◆ **WHAT YOU HAVE TO DO**: Using the records that follow, copy every line containing the word "accepts".

◆ **MATERIAL FOR THIS TASK**:
(* ===== verification/HelpAuthorityProps.v ===== *)
(** * What the Help authority guarantees

    Over every history of one authority: adopted with a corpus that verifies,
    then any sequence of its public methods. *)

From S2P Require Import Prelude Text Chars Ids Result HelpDigest HelpCorpus HelpCorpusFacts HelpDto.
From S2P Require Import HelpAuthority HelpAuthorityFacts.
From stdpp Require Import pretty.

Section props.
Context {SH : Sha256}.

(** [h] is an authority after some history, with [n] changes of revision. *)
Definition serves (h : Authority) : Prop :=
  ∃ c h0 n, authority_new c = inr h0 ∧ hsteps n h0 h.

Lemma authority_new_inr c h :
  authority_new c = inr h → corpus_ok c ∧ h = MkAuthority c 1 ∅ ∅ ∅ 1.
Proof.
  intros H. apply result_bind_inr in H as (u & Hv & [= <-]). by apply map_err_inr, verify_inr in Hv.
Qed.

Lemma serves_corpus h : serves h → corpus_ok (ha_corpus h).
Proof.
  intros (c & h0 & n & [Hc ->]%authority_new_inr & Hs). apply hsteps_frame in Hs as (_ & _ & _ & H). auto.
Qed.

Lemma serves_step n h h' : serves h → hstep n h h' → serves h'.
Proof. intros (c & h0 & m & H0 & Hs) Hst. exists c, h0, (m + n)%nat. split; [done|]. by eapply hss_step. Qed.

(** The corpus the builder returns passes the verifier: its ids are
    distinct, every digest is the digest of the record, no article cites a
    source more restricted than itself, and every chunk repeats the visibility
    and the sources of its article. *)
Theorem build_verifies source_seeds article_seeds c :
  build source_seeds article_seeds = inr c → verify c = inr ().
Proof. intros H%build_ok. by apply verify_inr. Qed.

(** C9: what crosses to a renderer is exactly what its principal is entitled
    to.  In every reachable authority the filtered document consists of the
    articles within the ceiling whose capabilities the principal holds (none if
    the principal is revoked), the chunks of those articles and the sources
    they cite, in order; everything in it is within the ceiling; and it passes
    the verifier under its own, recomputed digest. *)
Theorem visible_corpus_exact h p :
  serves h →
  let c := ha_corpus h in
  let v := visible_corpus h p in
  verify v = inr () ∧
  co_articles v = visible_articles h p ∧ co_chunks v = visible_chunks h p ∧
  co_sources v = visible_sources h p ∧
  (∀ a, a ∈ co_articles v ↔
     a ∈ co_articles c ∧ (pr_principal_id p ∉ ha_revoked_principals h) ∧
     within (pr_visibility_ceiling p) (art_visibility a) ∧
     (∀ id, id ∈ art_capability_ids a → id ∈ pr_capabilities p)) ∧
  (∀ k, k ∈ co_chunks v → within (pr_visibility_ceiling p) (ck_visibility k)) ∧
  (∀ s, s ∈ co_sources v → within (pr_visibility_ceiling p) (sa_visibility s)).
Proof.
  intros Hc%serves_corpus. cbv zeta. rw (visible_corpus_cut h p Hc).
  cbn [cut rebind_set_digests co_articles co_chunks co_sources]. split_and!; try done.
  - by apply verify_inr, visible_cut_ok.
  - intros a. rw elem_of_visible_articles. unfold entitled, within. rw Forall_forall.
    setoid_rewrite elem_of_list_to_set. tauto.
  - intros k. by apply visible_chunk_within.
  - intros s. by apply visible_source_within.
Qed.

(** The check at a checkpoint accepts exactly when, in the current state,
    the token names a session of the grant's tenant, session and principal, the
    grant and the principal are not revoked, the grant has not expired, it was
    issued for this corpus, this revision and this principal's present manifest,
    its digest is intact, the request (if any) is intact, current and carries
    only chunks the principal sees with their exact text and sources, and the
    admission (if any) is intact, in time, and names this grant and this
    request.  The checkpoint makes no difference. *)
Theorem reauthorize_exact h checkpoint token g admission request now :
  serves h →
  reauthorize h checkpoint token g admission request now = inr () ↔
  ∃ p, grant_ok h token g now p ∧ (∀ r, request = Some r → request_ok h p r) ∧
    (∀ a, admission = Some a → admission_ok g request now a).
Proof. intros Hc%serves_corpus. by apply reauthorize_inr. Qed.

Lemma request_context_visible h p ids k :
  corpus_ok (ha_corpus h) → k ∈ request_context h p ids →
  ∃ ck, ck ∈ visible_chunks h p ∧ k = context_chunk ck.
Proof.
  intros Hc (id & _ & H)%list_elem_of_omap. destruct (allows_chunk _ _) eqn:Ha; [|done].
  apply fmap_Some in H as (ck & [Hin Hid]%(chunk_Some _ _ _ (ok_ids _ Hc)) & ->).
  apply allows_chunk_spec in Ha as (v & Hv & Hvid). exists v. split; [done|].
  pose proof Hv as [Hvc _]%elem_of_visible_chunks.
  rw (chunk_by_id (ha_corpus h) ck v) //. congruence.
Qed.

(** An ask made the way the host makes it is admitted.  A request built
    for the principal of a session, with a grant issued to it next and not
    expired or revoked, passes the admission check, and the admission it gets
    names that grant and that request until its deadline. *)
Theorem ask_admitted h token p question locale ids r h1 now ttl g h2 deadline :
  serves h → principal_for h token = Some p →
  build_request p question locale ids h = inr (r, h1) →
  issue_grant p now ttl h1 = (g, h2) →
  (now < saturating_add now ttl)%Z → gr_grant_id g ∉ ha_revoked_grants h →
  ∃ a h3, admit_request token g r now deadline h2 = inr (a, h3) ∧
    (∀ t, (t < deadline)%Z → admission_ok g (Some r) t a) ∧ serves h3.
Proof.
  intros Hs Hp Hb Hi Hnow Hlive. pose proof (serves_corpus h Hs) as Hc.
  pose proof (serves_step _ _ _ Hs (hs_build _ _ _ _ _ _ _ Hb)) as Hs1.
  pose proof (serves_step _ _ _ Hs1 (hs_issue _ _ _ _ _ _ Hi)) as Hs2.
  apply build_request_inr in Hb as (-> & Hctx & Hne & Hcd & Hrev & Hd).
  unfold issue_grant, mint_id in Hi. injection Hi as Hg <-.
  assert (∀ k, k ∈ rq_context r → ∃ ck, ck ∈ visible_chunks h p ∧ k = context_chunk ck) as Hvis
    by (rw Hctx; intros k; by apply request_context_visible).
  assert (pr_principal_id p ∉ ha_revoked_principals h) as Hpl.
  { destruct (rq_context r) as [|k ks] eqn:E; [done|].
    destruct (Hvis k) as (ck & (_ & a & Ha & _)%elem_of_visible_chunks & _); [by left|].
    by apply elem_of_visible_articles in Ha as (? & _). }
  match type of Hs2 with serves ?h' => set (h2 := h') in * end.
  assert (reauthorize h2 CAdmission token g None (Some r) now = inr ()) as Hok.
  { apply reauthorize_inr; [by apply serves_corpus|]. exists p. split_and!; [|by intros r' [= <-]|done].
    subst g. by split. }
  assert (∃ a h3, admit_request token g r now deadline h2 = inr (a, h3)) as (a & h3 & Ea).
  { unfold admit_request. rw Hok. by eexists _, _. }
  exists a, h3. split; [done|]. split; [|by eapply serves_step, hs_admit].
  apply admit_request_inr in Ea as (_ & _ & H1 & H2 & H3 & H4 & H5). intros t Ht. split; try done.
  - lia.
  - by intros r' [= <-].
Qed.

(** C11: an admission carries one question.  Whatever happens to the authority
    after an admission, a later check that accepts this admission with a grant
    and a request accepts only the grant and the request it was given for,
    unless the hash collides on them. *)
Theorem admission_binds h token g r now deadline a h1 h2 checkpoint token' g' r' now' :
  serves h → serves h2 → admit_request token g r now deadline h = inr (a, h1) →
  reauthorize h2 checkpoint token' g' (Some a) (Some r') now' = inr () →
  no_collision (grant_message g) (grant_message g') →
  no_collision (request_message r) (request_message r') →
  g' = g ∧ r' = r ∧ (now' < deadline)%Z.
Proof.
  intros Hc%serves_corpus Hc2%serves_corpus Hadm Hre Hng Hnr.
  apply admit_request_inr in Hadm as (Hok & _ & _ & Hgd & Hrd & Hdl & _).
  apply reauthorize_inr in Hok as (p & Hg & Hr & _); [|done].
  apply reauthorize_inr in Hre as (p' & Hg' & Hr' & Ha'); [|done].
  specialize (Hr r eq_refl). specialize (Hr' r' eq_refl). specialize (Ha' a eq_refl). split_and!.
  - symmetry. apply grant_digest_binds; [done|apply Hg|apply Hg'|]. rw -Hgd. apply Ha'.
  - symmetry. apply help_request_digest_binds; [done|apply Hr|apply Hr'|]. rw -Hrd. by apply Ha'.
  - rw -Hdl. apply Ha'.
Qed.

(** No check of [h] accepts the grant: not at any checkpoint, nor for any token,
    admission, request or time. *)
Definition dead (h : Authority) (g : Grant) : Prop :=
  ∀ checkpoint token admission request now,
    ∃ reason, reauthorize h checkpoint token g admission request now = inl reason.

Lemma dead_intro h g : corpus_ok (ha_corpus h) → (∀ token now p, ¬ grant_ok h token g now p) → dead h g.
Proof.
  intros Hc Hg checkpoint token admission request now.
  destruct (reauthorize _ _ _ _ _ _ _) as [reason|[]] eqn:E; [by exists reason|].
  apply reauthorize_inr in E as (p & Hok & _); [|done]. by destruct (Hg token now p).
Qed.

Lemma u64_succ_ok a : is_u64 a → is_u64 (u64_succ a).
Proof. unfold is_u64, u64_succ. case_decide; lia. Qed.

Lemma serves_revision h : serves h → is_u64 (ha_revision h).
Proof.
  intros (c & h0 & n & [_ ->]%authority_new_inr & (_ & _ & -> & _)%hsteps_frame). simpl.
  induction n as [|n IH]; [by split|]. by apply u64_succ_ok.
Qed.

Lemma stale_dies n h h1 h' g :
  serves h → hstep 1 h h1 → gr_manifest_revision g = ha_revision h → hsteps n h1 h' →
  (Z.of_nat n < U64_MAX)%Z → dead h' g.
Proof.
  intros Hv Hs Hd Hss Hn. pose proof (serves_revision h Hv) as Hu. pose proof (serves_corpus h Hv) as Hc.
  apply hstep_frame in Hs as (_ & _ & Hr1 & Hc1). apply hsteps_frame in Hss as (_ & _ & Hr & Hc').
  apply dead_intro; [auto|]. intros token now p Hg.
  pose proof (go_revision _ _ _ _ _ Hg) as E. rw Hr Hr1 -Nat.iter_succ_r Hd in E.
  symmetry in E. apply u64_succ_iter_ne in E; [done|done|lia|lia].
Qed.

(** C24: a grant dies and stays dead.  After a call of [revoke_grant] with its
    id, or of [revoke_principal] with its principal, no check at any checkpoint
    accepts the grant again, for any token, request or time, whatever other
    methods of the authority are called later.  The same holds of every grant
    of the current revision after any call of [revoke_principal] and after a
    [replace_corpus] that succeeded, for the next [2^64 - 2] changes of the
    revision. *)
Theorem grant_dies h g :
  serves h →
  (∀ n h', hsteps n (revoke_grant (gr_grant_id g) h) h' → dead h' g) ∧
  (∀ n h', hsteps n (revoke_principal (gr_principal_id g) h) h' → dead h' g) ∧
  (gr_manifest_revision g = ha_revision h → ∀ h1,
    (∃ id, h1 = revoke_principal id h) ∨ (∃ c, replace_corpus c h = inr h1) →
    ∀ n h', hsteps n h1 h' → (Z.of_nat n < U64_MAX)%Z → dead h' g).
Proof.
  intros Hv. pose proof (serves_corpus h Hv) as Hc. split_and!.
  - intros n h' (Hrg & _ & _ & Hcok)%hsteps_frame. apply dead_intro; [auto|]. intros token now p Hg.
    destruct (go_grant_live _ _ _ _ _ Hg). apply Hrg. simpl. set_solver.
  - intros n h' (_ & Hrp & _ & Hcok)%hsteps_frame. apply dead_intro; [auto|]. intros token now p Hg.
    destruct (go_principal_live _ _ _ _ _ Hg). apply Hrp. simpl. set_solver.
  - intros Hd h1 Hch n h' Hs Hn. eapply stale_dies; [done| |done..].
    destruct Hch as [[id ->]|[c E]]; [apply hs_revoke_principal|by eapply hs_replace].
Qed.

(** The manifest digest joins the ids of an entry with commas: two different
    manifests have the same digest, under every hash. *)
Lemma manifest_digest_ambiguous revision corpus_digest source_digest a d v :
  let entry ids := MkManifestEntry a d ids [] v in
  entry ["x,y"] ≠ entry ["x"; "y"] ∧
  manifest_digest revision corpus_digest source_digest [entry ["x,y"]] =
  manifest_digest revision corpus_digest source_digest [entry ["x"; "y"]].
Proof. by split. Qed.

End props.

◆ **SOLVED PROBLEM**:
(** The check at a checkpoint accepts exactly when, in the current state,
    after an admission, a later check that accepts this admission with a grant
    and a request accepts only the grant and the request it was given for,
(** No check of [h] accepts the grant: not at any checkpoint, nor for any token,
    accepts the grant again, for any token, request or time, whatever other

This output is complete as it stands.